Liuzhou Laowai

Random thoughts on life in Liuzhou, Guangxi, China

Friday Food 32 – Facing Heaven Chilli Peppers

Friday food is a weekly article about one of the more unusual food items to be found in Liuzhou that week. This week, we are staying in  Sichuan for Facing Heaven Chilli Peppers.

When you think how much of China’s cuisine uses the various chilli peppers, it is impossible not to wonder what they did before these were introduced by the Portuguese relatively recently. Sichuan food is particularly well known for its liberal use of chillies, but Hunan probably uses more. And what would luosifen be without a bit of chilli?

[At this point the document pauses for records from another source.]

(** A number followed by something else than a digit. *)
Lemma print_u_inj_app v w a b : printable v -> printable w ->
  (forall c l, a = c :: l -> isdigit c = false) -> (forall c l, b = c :: l -> isdigit c = false) ->
  print_u v ++ a = print_u w ++ b -> v = w /\ a = b.
Proof.
  intros Hv Hw Ha Hb E. destruct (print_u_spec v Hv) as (_ & _ & Rv). destruct (print_u_spec w Hw) as (_ & _ & Rw).
  assert (forall n l, (forall c l', l = c :: l' -> isdigit c = false) -> read_digits n l = (n, l)) as Hstop.
  { intros n [|c l] Hl; [done|]. cbn. by rewrite (Hl c l). }
  specialize (Rv a). specialize (Rw b). rewrite E, Rw in Rv. rewrite !Hstop in Rv by done. by injection Rv as -> ->.
Qed.

(** A process id. *)
Definition pid_ok (pid : Z) : Prop := 0 <= pid < 2 ^ 31.
#[export] Instance pid_ok_dec pid : Decision (pid_ok pid).
Proof. unfold pid_ok. apply _. Defined.

Lemma pid_printable pid : pid_ok pid -> printable pid /\ print_d pid = print_u pid.
Proof.
  unfold pid_ok, printable, print_d. intros H. split; [lia|]. by destruct (Z.ltb_spec pid 0); [lia|].
Qed.

(** A text that does not start with a digit ends a number. *)
Lemma nondigit_head (c : Z) l : isdigit c = false -> forall d k, c :: l = d :: k -> isdigit d = false.
Proof. by intros Hc d k [= <- <-]. Qed.

Lemma print_u_no_nul v : printable v -> no_nul (print_u v).
Proof.
  intros Hv. destruct (print_u_spec v Hv) as (Hd & _). eapply Forall_impl; [exact Hd|].
  intros c Hc ->. discriminate Hc.
Qed.

(** What [strtol] reads is what [%d] prints. *)
Lemma strtol_print_d v : LONG_MIN <= v <= LONG_MAX -> strtol (print_d v) = (v, []).
Proof.
  intros Hv. unfold LONG_MIN, LONG_MAX in *. unfold print_d.
  assert (forall v, printable v -> exists c l, print_u v = c :: l /\ isdigit c = true) as Hhead.
  { intros w Hw. destruct (print_u_spec w Hw) as (Hd & Hl & _). destruct (print_u w) as [|c l]; [destruct Hl as [Hl _]; discriminate Hl|].
    apply Forall_cons in Hd as [Hc _]. eauto. }
  destruct (Z.ltb_spec v 0).
  - assert (printable (- v)) as Hp by (unfold printable; lia).
    destruct (Hhead _ Hp) as (c & l & E & Hc). destruct (print_u_spec _ Hp) as (_ & _ & Hr).
    specialize (Hr []). rewrite app_nil_r in Hr. unfold strtol.
    change (skip_spaces (45 :: ?l)) with (45 :: l). change (read_sign (45 :: ?l)) with (true, l).
    cbv beta iota. rewrite E in *. rewrite Hc, Hr. cbn [read_digits]. f_equal. unfold LONG_MIN, LONG_MAX. lia.
  - assert (printable v) as Hp by (unfold printable; lia).
    destruct (Hhead _ Hp) as (c & l & E & Hc). destruct (print_u_spec _ Hp) as (_ & _ & Hr).
    specialize (Hr []). rewrite app_nil_r in Hr. unfold strtol. rewrite E in *.
    assert (48 <= c <= 57) as Hb by (unfold isdigit in Hc; apply andb_true_iff in Hc; rewrite !Z.leb_le in Hc; lia).
    assert (skip_spaces (c :: l) = c :: l) as ->.
    { cbn [skip_spaces]. unfold isspace. destruct (Z.leb_spec c 13); [lia|]. rewrite andb_false_r.
      by destruct (Z.eqb_spec c 32); [lia|]. }
    assert (read_sign (c :: l) = (false, c :: l)) as ->.
    { unfold read_sign. destruct (Z.eqb_spec c 45); [lia|]. by destruct (Z.eqb_spec c 43); [lia|]. }
    rewrite Hc, Hr. cbn [read_digits]. f_equal. unfold LONG_MIN, LONG_MAX. lia.
Qed.

Lemma atoi_print_d v : - 2 ^ 31 <= v < 2 ^ 31 -> atoi (print_d v) = Ret v.
Proof.
  intros Hv. unfold atoi. rewrite strtol_print_d by (unfold LONG_MIN, LONG_MAX; lia). cbn [fst].
  destruct (Z.leb_spec (- 2 ^ 31) v); [|lia]. by destruct (Z.ltb_spec v (2 ^ 31)); [|lia].
Qed.

(** ** Calls of a process *)

Definition p_benign (p : proc) : Prop := benign (p_io p).

(** The calls that leave the files alone. *)
Lemma p_call_disk p ok p' : p_call p = (ok, p') -> p_disk p' = p_disk p.
Proof. unfold p_call. destruct (io_simple (p_io p)). by intros [= _ <-]. Qed.

Lemma p_call_set_io p ok p' : p_call p = (ok, p') -> exists s, p' = set_io s p.
Proof. unfold p_call. destruct (io_simple (p_io p)). intros [= _ <-]. eauto. Qed.

Lemma p_call_benign p : p_benign p ->
  exists s, benign s /\ p_call p = (true, set_io s p).
Proof.
  intros Hb. unfold p_call. destruct (io_simple_benign _ Hb) as (s & -> & Hs). eauto.
Qed.

Lemma p_call_retry p ok p' : p_call p = (ok, p') -> p_benign p -> ok = true /\ p_benign p'.
Proof. intros E Hb. destruct (p_call_benign p Hb) as (s & Hs & E'). rewrite E' in E. by simplify_eq. Qed.

(** ** Lines *)

(** The lines of a text, each with its newline. *)
Fixpoint file_lines (src : list Z) : list (list Z) :=
  match src with
  | [] => []
  | c :: src =>
      if c =? 10 then [c] :: file_lines src
      else match file_lines src with
           | [] => [[c]]
           | l :: ls => (c :: l) :: ls
           end
  end.

(** The pieces [fgets] with room for [n] bytes returns. *)
Fixpoint chunks (fuel n : nat) (src : list Z) : list (list Z) :=
  match fuel, src with
  | O, _ | _, [] => []
  | S fuel, _ => let '(l, rest) := take_line n src in l :: chunks fuel n rest
  end.

Lemma take_line_app n : forall src l rest, take_line n src = (l, rest) ->
  src = l ++ rest /\ (length l <= n)%nat /\ (n <> 0%nat -> src <> [] -> l <> []).
Proof.
  induction n as [|n IH]; intros [|c src] l rest H; cbn in H; try (simplify_eq; cbn; split_and!; (done || lia)).
  destruct (Z.eqb_spec c 10); [simplify_eq; cbn; split_and!; (done || lia)|].
  destruct (take_line n src) as [l1 r1] eqn:E. simplify_eq.
  destruct (IH _ _ _ E) as (-> & Hl & _). cbn. split_and!; (done || lia).
Qed.

(** A text without a newline is cut where the buffer ends. *)
Lemma take_line_cut n : forall a b, 10 ∉ a -> length a = n -> take_line n (a ++ b) = (a, b).
Proof.
  induction n as [|n IH]; intros [|c a] b Ha Hl; try done. apply not_elem_of_cons in Ha as [Hc Ha].
  cbn. destruct (Z.eqb_spec c 10); [by subst|]. rewrite IH; [done|done|]. by injection Hl.
Qed.

Lemma take_line_all n : forall b, 10 ∉ b -> (length b <= n)%nat -> take_line n b = (b, []).
Proof.
  induction n as [|n IH]; intros [|c b] Hb Hl; cbn in Hl; try (done || lia). apply not_elem_of_cons in Hb as [Hc Hb].
  cbn. destruct (Z.eqb_spec c 10); [by subst|]. rewrite IH; [done|done|lia].
Qed.

Lemma chunks_concat fuel n : n <> 0%nat -> forall src, (length src <= fuel)%nat ->
  concat (chunks fuel n src) = src.
Proof.
  intros Hn. induction fuel as [|fuel IH]; intros [|c src] Hf; cbn [length] in Hf; try (done || lia).
  cbn [chunks]. destruct (take_line n (c :: src)) as [l rest] eqn:E.
  destruct (take_line_app _ _ _ _ E) as (Hs & _ & Hne). specialize (Hne Hn ltac:(done)).
  cbn. rewrite IH; [done|]. apply (f_equal length) in Hs. rewrite length_app in Hs.
  destruct l; [done|]. cbn in Hs. lia.
Qed.

Lemma file_lines_concat src : concat (file_lines src) = src.
Proof.
  induction src as [|c src IH]; [done|]. cbn. destruct (Z.eqb_spec c 10); cbn; [by rewrite IH|].
  destruct (file_lines src); cbn in *; by rewrite <- IH.
Qed.

Lemma file_lines_nonempty src : Forall (fun l => l <> []) (file_lines src).
Proof.
  induction src as [|c src IH]; cbn; [constructor|]. destruct (c =? 10); [by constructor|].
  destruct (file_lines src); [by repeat constructor|]. apply Forall_cons in IH as [_ IH]. by constructor.
Qed.

Lemma take_line_lines n : forall src l ls, file_lines src = l :: ls -> (length l <= n)%nat ->
  exists rest, take_line n src = (l, rest) /\ file_lines rest = ls.
Proof.
  induction n as [|n IH]; intros [|c src] l ls H Hl; try done.
  { cbn in H. destruct (c =? 10); [simplify_eq; cbn in Hl; lia|].
    destruct (file_lines src); simplify_eq; cbn in Hl; lia. }
  cbn in H |- *. destruct (c =? 10); [simplify_eq; eauto|].
  destruct (file_lines src) as [|l1 ls1] eqn:E; simplify_eq.
  - destruct src as [|d src]; [|cbn in E; destruct (d =? 10); [done|]; by destruct (file_lines src)].
    exists []. by destruct n.
  - cbn in Hl. destruct (IH _ _ _ E) as (rest & -> & ?); [lia|eauto].
Qed.

(** [fgets] returns the lines of the text when they fit. *)
Lemma chunks_lines n src : forall fuel, (length src <= fuel)%nat ->
  Forall (fun l => length l <= n)%nat (file_lines src) -> chunks fuel n src = file_lines src.
Proof.
  remember (file_lines src) as ls eqn:E. symmetry in E. revert src E.
  induction ls as [|l ls IH]; intros src E fuel Hf Hl.
  - destruct src as [|d src]; [by destruct fuel|]. cbn in E. destruct (d =? 10); [done|]. by destruct (file_lines src).
  - apply Forall_cons in Hl as [Hl Hls]. destruct (take_line_lines n src l ls E Hl) as (rest & Et & Er).
    pose proof (file_lines_concat src) as Hc. pose proof (file_lines_concat rest) as Hr. rewrite E in Hc. rewrite Er in Hr.
    destruct src as [|d src]; [done|]. destruct fuel as [|fuel]; [cbn in Hf; lia|].
    cbn [chunks]. rewrite Et. f_equal. apply IH; [done| |done].
    assert (l <> []) as Hne. { intros ->. cbn in E. destruct (d =? 10); [done|]. by destruct (file_lines src). }
    apply (f_equal length) in Hc. cbn in Hc. rewrite length_app, Hr in Hc. destruct l; [done|]. cbn in Hf, Hc. lia.
Qed.

Lemma file_lines_line l rest : 10 ∉ l -> file_lines (l ++ 10 :: rest) = (l ++ [10]) :: file_lines rest.
Proof.
  induction l as [|c l IH]; intros Hl; [done|]. apply not_elem_of_cons in Hl as [Hc Hl].
  cbn. rewrite IH by done. by destruct (Z.eqb_spec c 10); [subst|].
Qed.

(** A newline comes last in its line. *)
Lemma file_lines_ends src : Forall (fun l => exists t, (l = t \/ l = t ++ [10]) /\ 10 ∉ t) (file_lines src).
Proof.
  induction src as [|c src IH]; cbn; [constructor|].
  destruct (Z.eqb_spec c 10) as [->|Hc].
  - constructor; [|done]. exists []. split; [by right|apply not_elem_of_nil].
  - destruct (file_lines src) as [|l ls].
    + constructor; [|done]. exists [c]. split; [by left|]. apply not_elem_of_cons. split; [done|apply not_elem_of_nil].
    + apply Forall_cons in IH as [(t & [->| ->] & Ht) Hls]; (constructor; [|done]); exists (c :: t);
        (split; [auto|by apply not_elem_of_cons]).
Qed.

Section FgetsFacts.
Context {T : Type} (body : list Z -> T -> proc -> outcome (bool * T * proc)).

Of course, as elsewhere, chilli peppers come in a variety of sizes, shapes, colours and degrees of ‘heat’. One of my favourites are the (originally) Sichuanese 朝天椒, often translated as ‘Facing Heaven Peppers’. These are more commonly known in Liuzhou as 指天椒 which I will translate as ‘Point to the Sky Peppers’.

The names all come from the fact that, on the bush, the chillies literally point skyward, rather than hang down as do most other pepper varieties.

For culinary use, the chillies are nearly always dried.  They are available in small bags of around 50 grams at around ¥2.50. They are not particularly hot, but Sichuan cuisine uses them in huge quantities. One of my favourite dishes, 辣子鸡 uses the full 50g or more in one dish consisting of only two chicken breasts. (Recipe here.) There are less than 20g of the things in the picture below. The chillies are not actually eaten but impart a wonderful flavour to the dish. I’ve also had ribs cooked in this style.

Dried Facing Heaven Chillies 朝天椒 / 指天椒

Occasionally, the immature green chillies are sold fresh. These are known as 米指天椒 or just 米椒, although other unrelated peppers can also be called 米椒. literally means ‘rice’ but is also used to to mean ‘small’ or ‘baby (as in immature)’.

Baby Pointing to Heaven Chillies

Baby Pointing to Heaven Chillies

These are small but hot Handle with care.

. This entry was posted on Friday, June 22nd, 2012 at 11:15 am and is filed under Food and Drink, Friday Food. You can follow any responses to this entry through the RSS 2.0 feed. You can leave a response, or trackback from your own site.

4 Responses to “Friday Food 32 – Facing Heaven Chilli Peppers”

  1. Da Wei Says:

    Who says one can’t eat the chillies????? 🙂

  2. Liuzhou Laowai Says:

    No one said you can’t.

    I was once in a Liuzhou Sichuan restaurant, where, for a joke, a companion told a newcomer that you should only eat the chillies and not the chicken. The poor chap was nearly hospitalised.

  3. ThanksfortheCrepes Says:

    I was going to suggest the seeds be saved after you asked if anyone knew what to do with them on eGullet – http://forums.egullet.org/topic/151884-dinner-2015-part-5/page-4#entry2029751. I need to buy crushed red pepper (although I have about 3 oz. left), and like hot stuff. I use a lot on pasta, eggs, and other things. It’s hard to believe, even to me, but I go through at least a pound a year by myself.

    After hearing your description of just how hot the Pointing to Heaven peppers are, I have to concur that you were right by binning the seeds, which carry most of the heat.

    In fact, I’m wondering if I’d even be up to a dish cooked with them although they get discarded. I like hot and spicy, but who wants to hurt themselves over it?

    These almost sound like they could be weaponized. 🙂

  4. Liuzhou Laowai Says:

    Actually, the laziji is not that hot, at all. The chillies and peppercorns re not eaten, but give a warmish glow to the chicken. No pain involved.

    Few people would be tempted to eat the chillies anyway – they remain rather dry and unappealing.

    I did think of making my own pepper spray!